### Work item
Every line that contains the word "revert" should be copied from the records below.

### Input data
(** X30. [wipe] never deletes a dataset whose id starts with [system:]. When
    it returns, the datasets left are the system datasets, and config
    and environment variables have been put to nothing; when the node
    refuses the empty config, nothing else is asked of it: every dataset
    and the environment variables are as they were. *)
Theorem wipe_outcome env s :
  ∃ r s',
    wipe env s = Some (r, s')
    ∧ (∀ d, d ∈ datasets s → startswith d "system:" = true → d ∈ datasets s')
    ∧ (r = Ok () →
       (∀ d, d ∈ datasets s' ↔ d ∈ datasets s ∧ startswith d "system:" = true)
       ∧ config_wiped s' = true ∧ env_wiped s' = true)
    ∧ (∀ e, put_config_reply env = Raise e →
            r = Raise e ∧ datasets s' = datasets s ∧ env_wiped s' = env_wiped s).
Proof.
  unfold wipe, put_config, put_env, remove_all_datasets.
  unfold mbind at 1, prog_bind at 1, log at 1, modify at 1.
  unfold mbind at 1, prog_bind at 1, try_except at 1.
  unfold mbind at 1, prog_bind at 1.
  unfold mbind at 1, prog_bind at 1, log at 1, modify at 1.
  unfold mbind at 1, prog_bind at 1, lift at 1.
  destruct (put_config_reply env) as [ [] | e ].
  2: { prog_simpl. eexists _, _. split; [ reflexivity | ]. cbn.
       split; [ auto | ]. split; [ discriminate | ].
       intros e' [= <-]. auto. }
  unfold modify at 1, log at 1, modify at 1.
  unfold mbind at 1, prog_bind at 1, try_except at 1.
  unfold mbind at 1, prog_bind at 1.
  unfold mbind at 1, prog_bind at 1, log at 1, modify at 1.
  unfold mbind at 1, prog_bind at 1, lift at 1.
  destruct (put_env_reply env) as [ [] | e ].
  2: { prog_simpl. eexists _, _. split; [ reflexivity | ]. cbn.
       split; [ auto | ]. split; [ discriminate | discriminate ]. }
  unfold modify at 1, log at 1, modify at 1.
  unfold mbind at 1, prog_bind at 1, try_except at 1.
  unfold mbind at 1, prog_bind at 1.
  unfold mbind at 1, prog_bind at 1, log at 1, modify at 1.
  unfold mbind at 1, prog_bind at 1, gets at 1.
  match goal with |- context [ for_each (remove_dataset env) ?found () ?s0 ] =>
    destruct (remove_datasets_loop env found s0)
      as (r & s' & -> & Hc & He & Hsub & Hsys & Hgone)
  end.
  cbn [datasets config_wiped env_wiped emit store_logger set_env_wiped set_config_wiped]
    in Hc, He, Hsub, Hsys, Hgone.
  destruct r as [ [] | e ]; prog_simpl.
  - eexists _, _. split; [ reflexivity | ]. cbn.
    split; [ exact Hsys | ]. split; [ | discriminate ].
    intros _. split; [ | split; assumption ].
    intros d. split.
    + intros Hd. split; [ exact (Hsub d Hd) | ].
      destruct (startswith d "system:") eqn:Hsystem; [ reflexivity | ].
      destruct (Hgone eq_refl d (Hsub d Hd) Hsystem Hd).
    + intros [Hd Hsystem]. exact (Hsys d Hd Hsystem).
  - eexists _, _. split; [ reflexivity | ]. cbn.
    split; [ exact Hsys | ]. split; [ discriminate | discriminate ].
Qed.
(** C9: [Package], run over the lock-retry executor, only ever runs its one
    command; it runs it at least once and at most as often as the ceiling
    allows; every run but the last was stopped by the lock, and the result
    is the result of the last run, so an error that is not the lock
    signature ends the call at once and a lock error is returned only when
    the ceiling is reached.  With the lock held for exactly two runs the call
    succeeds on the third; with the lock held for ever it fails with the
    last lock error after as many runs as the ceiling. *)
Theorem Package_lock_retry :
  forall Host swarm_Options (ext : Externals Host swarm_Options)
         (lockHeld : error -> bool) (wait : Host -> Host) (ceiling : nat)
         (name : string) (action : pkgaction.PackageAction)
         (p : Provisioner swarm_Options) (h : Host),
    let command := "swupd " ++ Translate.fragment action ++ " " ++ Translate.alias name ++ " " in
    let call : Call swarm_Options := CallSSHCommand command in
    let run :=
      Package (withLockRetry lockHeld (spiedWait wait) ceiling (spied ext))
        name action (p, (h, [])) in
    let log := calls (snd run) in
    Forall (fun entry => fst entry = call) log
    /\ 1 <= length log <= Nat.max 1 ceiling
    /\ fst run = snd (last log (call, None))
    /\ (forall i entry, nth_error log i = Some entry -> S i < length log ->
          exists e, snd entry = Some e /\ lockHeld e = true)
    /\ (forall e, fst run = Some e -> lockHeld e = true -> length log = Nat.max 1 ceiling)
    /\ (forall e h1,
          SSHCommand ext command h = (Err e, h1) -> lockHeld e = false ->
          fst run = Some e /\ log = [(call, Some e)])
    /\ (forall e1 h1 e2 h2 output h3,
          3 <= ceiling ->
          SSHCommand ext command h = (Err e1, h1) -> lockHeld e1 = true ->
          SSHCommand ext command (wait h1) = (Err e2, h2) -> lockHeld e2 = true ->
          SSHCommand ext command (wait h2) = (Ok output, h3) ->
          fst run = None /\ log = [(call, Some e1); (call, Some e2); (call, None)])
    /\ ((forall h', exists e, fst (SSHCommand ext command h') = Err e /\ lockHeld e = true) ->
        1 <= ceiling ->
        length log = ceiling /\ exists e, fst run = Some e /\ lockHeld e = true).
Proof.
  intros. subst run log. rewrite Package_lock_retry_run. cbv zeta.
  fold command. unfold calls. cbn [fst snd].
  destruct (attempt_log ext lockHeld wait command (ceiling - 1) h [])
    as (added & Hlog & Hlen & Hall & Hlast & Hbut & Hfull).
  cbn [app] in Hlog. fold call in Hall, Hlast.
  set (tried := LockRetry.attempt _ _ _ _ _ _) in *.
  rewrite Hlog.
  split; [exact Hall | ].
  split; [lia | ].
  split; [exact Hlast | ].
  split; [exact Hbut | ].
  split; [ intros e He Hl; rewrite (Hfull e He Hl); lia | ].
  split; [ | split].
  - intros e h1 Hrun Hnot. rewrite <- Hlog. subst tried.
    rewrite attempt_unfold. cbv zeta. rewrite Hrun. cbn [fst snd]. rewrite Hnot.
    split; reflexivity.
  - intros e1 h1 e2 h2 output h3 Hceil H1 L1 H2 L2 H3. rewrite <- Hlog. subst tried.
    destruct ceiling as [|[|[|c]]]; try lia. cbn [Nat.sub].
    rewrite attempt_unfold. cbv zeta. rewrite H1. cbn [fst snd]. rewrite L1.
    rewrite attempt_unfold. cbv zeta. rewrite H2. cbn [fst snd]. rewrite L2.
    replace (S c - 0) with (S c) by lia.
    rewrite attempt_unfold. cbv zeta. rewrite H3. cbn [fst snd].
    split; reflexivity.
  - intros Hlocked Hceil.
    destruct (attempt_always_locked ext lockHeld wait command (ceiling - 1) Hlocked h [])
      as (e & He & Hl).
    fold tried in He.
    assert (Hout : outcome (fst tried) = Some e) by (rewrite He; reflexivity).
    split; [ rewrite (Hfull e Hout Hl); lia | ].
    exists e. split; [exact Hout | exact Hl].
Qed.
(** The urls of a batch in the example world: one that answers, one that
    needs the retry without verification, an absent one, and one too short
    for the retry with https, whose handler raises [IndexError]. *)
Definition example_urls : list (option str) :=
  [Some (lit "https://example.com/a"); Some (lit "https://legacy.example"); None;
   Some (lit "http")].

Lemma example_gathers_all : Collector.gathers_all Example.env.
Proof. intros l. simpl. symmetry. apply Permutation_rev. Qed.

Lemma fetch_total_coverage_witness :
  exists results,
    Collector.run_get_response Example.env example_urls = Ok results /\
    length results = length example_urls /\
    Collector.index <$> results ≡ₚ seq 0 (length example_urls) /\
    NoDup (Collector.index <$> results) /\
    (forall i, i ∈ Collector.index <$> results <-> (i < length example_urls)%nat) /\
    (forall outcome, outcome ∈ results ->
       exists url, example_urls !! Collector.index outcome = Some url /\
                   Collector.get_response Example.env url (Collector.index outcome)
                   = Ok outcome).
Proof. apply (fetch_total_coverage Example.env example_urls), example_gathers_all. Defined.

(** The handler of [ConnectionError] raises on the url [http]; the
    outcome is there all the same, without a response. *)
Example get_response_handler_raises :
  Collector.try_get Example.env (Some (lit "http")) = (Some (lit "http"), None, Some IndexError) /\
  Collector.get_response Example.env (Some (lit "http")) 3
  = Ok {| Collector.index := 3; Collector.response := None |}.
Proof. split; reflexivity. Qed.

(* ===================================================================== *)
(** * The Render Stage                                                    *)
(* ===================================================================== *)

Section RenderStage.
Import Py Collector.
Context (E : Env).

(** The polling loop ends: from [time_elapsed] on it takes at most
    [151 - time_elapsed] rounds, and never counts beyond 151. *)
Lemma poll_enough task fuel time_elapsed :
  (time_elapsed <= 150)%nat -> (150 - time_elapsed < fuel)%nat ->
  exists t cancel_called,
    poll fuel task time_elapsed = Some (t, cancel_called) /\
    (time_elapsed <= t <= 151)%nat /\
    (cancel_called = true -> t = 151%nat) /\
    (cancel_called = false -> done task t = true).
Proof.
  revert time_elapsed. induction fuel as [|fuel IH]; intros t Ht Hfuel; [lia|].
  simpl. destruct (done task t) eqn:Hdone.
  { exists t, false. split_and!; [done | lia | lia | done | done]. }
  destruct (150 <? S t)%nat eqn:Hlim.
  - apply Nat.ltb_lt in Hlim. exists (S t), true.
    split_and!; [done | lia | lia | lia | done].
  - apply Nat.ltb_ge in Hlim.
    destruct (IH (S t)) as (t' & c & -> & ? & ? & ?); [lia | lia |].
    exists t', c. split_and!; [done | lia | lia | done | done].
Qed.

(** A task that hangs is cancelled when the count reaches 151. *)
Lemma poll_hangs fuel :
  (150 < fuel)%nat -> poll fuel Hangs 0 = Some (151%nat, true).
Proof.
  intros Hfuel.
  destruct (poll_enough Hangs fuel 0) as (t & c & Hp & Ht & Hc & Hd); [lia | lia |].
  rewrite Hp. destruct c.
  - by rewrite Hc.
  - by specialize (Hd eq_refl).
Qed.

(** The Render Stage never raises, and changes nothing of a response but
    the text of its page. *)
Lemma render_one_returns r :
  exists html,
    render_one E r = Ok {| hr_status_code := hr_status_code r; hr_headers := hr_headers r;
                           hr_content := hr_content r; hr_html := html |}.
Proof.
  unfold render_one. destruct (poll polling_rounds (arender E r) 0) as [[t c]|].
  - destruct (await_task (arender E r) t c) as [html|e].
    + eauto.
    + exists (hr_html r). by destruct r, e.
  - exists (hr_html r). by destruct r.
Qed.

Lemma render_item_returns url_response :
  exists res,
    render_item E url_response
    = Ok {| ur_index := ur_index url_response; ur_url := ur_url url_response;
            ur_response := res |}.
Proof.
  unfold render_item. destruct url_response as [i u [[r|c]|]]; simpl.
  - destruct (negb (ok (Fetched r))); [eauto|].
    destruct (render_one_returns r) as [html ->]. simpl. eauto.
  - destruct (negb (ok (Reduced c))); eauto.
  - eauto.
Qed.

(** C5.  A render task that never completes is cancelled by the polling
    loop when its count of 0.1 s sleeps passes 150, which is at 151: one
    polling interval after the 15 seconds, not later.  The cancellation
    that [await task] then raises is swallowed, and the response is left
    as it was, so that the Feature Extractor reads the page as it was
    fetched. *)
Theorem render_timeout (r : HTMLResponse) (i : nat) (url : option str) :
  arender E r = Hangs ->
  let url_response :=
    {| ur_index := i; ur_url := url; ur_response := Some (Fetched r) |} in
  (exists time_elapsed,
     poll polling_rounds (arender E r) 0 = Some (time_elapsed, true) /\
     time_elapsed = 151%nat /\ (150 <= time_elapsed <= 150 + 1)%nat /\
     await_task (arender E r) time_elapsed true = Raise CancelledError) /\
  render_one E r = Ok r /\
  render_js E [url_response] = Ok [url_response] /\
  (forall rendered, render_js E [url_response] = Ok [rendered] ->
     parse_response E rendered = parse_response E url_response).
Proof.
  intros Hhang url_response.
  assert (render_one E r = Ok r) as Hone.
  { unfold render_one. rewrite Hhang, poll_hangs by (unfold polling_rounds; lia). done. }
  assert (render_js E [url_response] = Ok [url_response]) as Hjs.
  { unfold render_js, render_item. simpl.
    destruct (negb (ok (Fetched r))); [done|]. rewrite Hone. simpl. done. }
  split_and!.
  - exists 151%nat. rewrite Hhang, poll_hangs by (unfold polling_rounds; lia).
    split_and!; [done | done | lia | lia | done].
  - done.
  - done.
  - intros rendered. rewrite Hjs. by intros [= <-].
Qed.

End RenderStage.

Lemma render_timeout_witness :
  let r := Example.page 200 "<html><h1>Example Domain</h1></html>" in
  let url_response :=
    {| Collector.ur_index := 0; Collector.ur_url := Some (lit "https://example.com/a");
       Collector.ur_response := Some (Collector.Fetched r) |} in
  (exists time_elapsed,
     Collector.poll Collector.polling_rounds (Collector.arender Example.env r) 0
     = Some (time_elapsed, true) /\
     time_elapsed = 151%nat /\ (150 <= time_elapsed <= 150 + 1)%nat /\
     Collector.await_task (Collector.arender Example.env r) time_elapsed true
     = Raise CancelledError) /\
  Collector.render_one Example.env r = Ok r /\
  Collector.render_js Example.env [url_response] = Ok [url_response] /\
  (forall rendered, Collector.render_js Example.env [url_response] = Ok [rendered] ->
     Collector.parse_response Example.env rendered
     = Collector.parse_response Example.env url_response).
Proof.
  apply (render_timeout Example.env
           (Example.page 200 "<html><h1>Example Domain</h1></html>") 0
           (Some (lit "https://example.com/a"))).
  reflexivity.
Defined.

(* ===================================================================== *)
(** * The Feature Extractor: the text of the divs                         *)
(* ===================================================================== *)

Section DivText.
Import Py Collector.

(** What the loop appends for one div: its text and a space, or nothing
    when the text is empty. *)
Definition whole (text : str) : str :=
  match text with
  | [] => []
  | _ => text ++ lit " "
  end.

Lemma len_split_append div_text text :
  len (split (div_text ++ text ++ lit " ")) <= len (split div_text) + len (split text).
Proof.
  unfold len. rewrite !length_split.
  pose proof (words_from_app false div_text (text ++ lit " ")) as H.
  change (lit " ") with [" "%char] in *.
  rewrite (words_from_space false text " "%char) in H by reflexivity. lia.
Qed.

Lemma div_loop_cons div_text text divs :
  text <> [] ->
  div_loop div_text (text :: divs)
  = if len (split div_text) + len (split text) <=? MAX_WORDS
    then div_loop (div_text ++ text ++ lit " ") divs
    else div_text.
Proof. by destruct text. Qed.

Lemma whole_cons c text : whole (c :: text) = (c :: text) ++ lit " ".
Proof. done. Qed.

(** The loop appends the texts of the first [k] divs, each whole, and
    stops at the first div that would take the count of words past
    [MAX_WORDS]. *)
Lemma div_loop_spec div_text divs :
  len (split div_text) <= MAX_WORDS ->
  exists k,
    (k <= length divs)%nat /\
    div_loop div_text divs = div_text ++ concat (whole <$> take k divs) /\
    len (split (div_loop div_text divs)) <= MAX_WORDS /\
    (k = length divs \/
     exists text, divs !! k = Some text /\ text <> [] /\
       MAX_WORDS < len (split (div_loop div_text divs)) + len (split text)).
Proof.
  revert div_text. induction divs as [|text divs IH]; intros div_text Hacc.
  - exists 0%nat. simpl. rewrite app_nil_r. split_and!; [lia | done | done | by left].
  - destruct text as [|c text].
    + destruct (IH div_text Hacc) as (k & Hk & Heq & Hlen & Hstop).
      exists (S k). simpl. split_and!; [lia | done | done |].
      destruct Hstop as [->|Hstop]; [by left | by right].
    + rewrite div_loop_cons by done.
      destruct (len (split div_text) + len (split (c :: text)) <=? MAX_WORDS) eqn:Hc.
      * apply Z.leb_le in Hc.
        assert (len (split (div_text ++ (c :: text) ++ lit " ")) <= MAX_WORDS) as Hacc'.
        { pose proof (len_split_append div_text (c :: text)). lia. }
        destruct (IH _ Hacc') as (k & Hk & Heq & Hlen & Hstop).
        exists (S k). split_and!; [simpl; lia | | done |].
        -- rewrite Heq, firstn_cons, fmap_cons, concat_cons, whole_cons.
           by rewrite <-!app_assoc.
        -- destruct Hstop as [->|Hstop]; [by left | by right].
      * apply Z.leb_gt in Hc. exists 0%nat. rewrite take_0, fmap_nil, concat_nil, app_nil_r.
        split_and!; [simpl; lia | done | done |]. right. exists (c :: text).
        split_and!; [done | done | lia].
Qed.

(** C8.  The text of the divs has at most 500 words and at most 5000
    characters, whatever the divs are.  It is the first 5000 characters of
    a text made of whole divs, the first [k] of them, each followed by a
    space; [k] is where the loop stops, at the end of the divs or at the
    first div whose words would take the count past 500. *)
Theorem get_div_text_bounds (soup : Soup) :
  len (split (get_div_text soup)) <= 500 /\
  len (get_div_text soup) <= 5000 /\
  exists k,
    (k <= length (soup_divs soup))%nat /\
    get_div_text soup = take 5000 (concat (whole <$> take k (soup_divs soup))) /\
    len (split (concat (whole <$> take k (soup_divs soup)))) <= 500 /\
    (k = length (soup_divs soup) \/
     exists text, soup_divs soup !! k = Some text /\ text <> [] /\
       500 < len (split (concat (whole <$> take k (soup_divs soup)))) + len (split text)).
Proof.
  unfold get_div_text.
  destruct (div_loop_spec [] (soup_divs soup)) as (k & Hk & Heq & Hlen & Hstop);
    [done|].
  simpl in Heq. rewrite Heq in *. change (Z.to_nat (MAX_WORDS * 10)) with 5000%nat.
  change MAX_WORDS with 500 in *. split_and!.
  - etrans; [apply len_split_take | done].
  - unfold len. rewrite length_take. lia.
  - exists k. done.
Qed.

### Output below
  revert time_elapsed. induction fuel as [|fuel IH]; intros t Ht Hfuel; [lia|].
  revert div_text. induction divs as [|text divs IH]; intros div_text Hacc.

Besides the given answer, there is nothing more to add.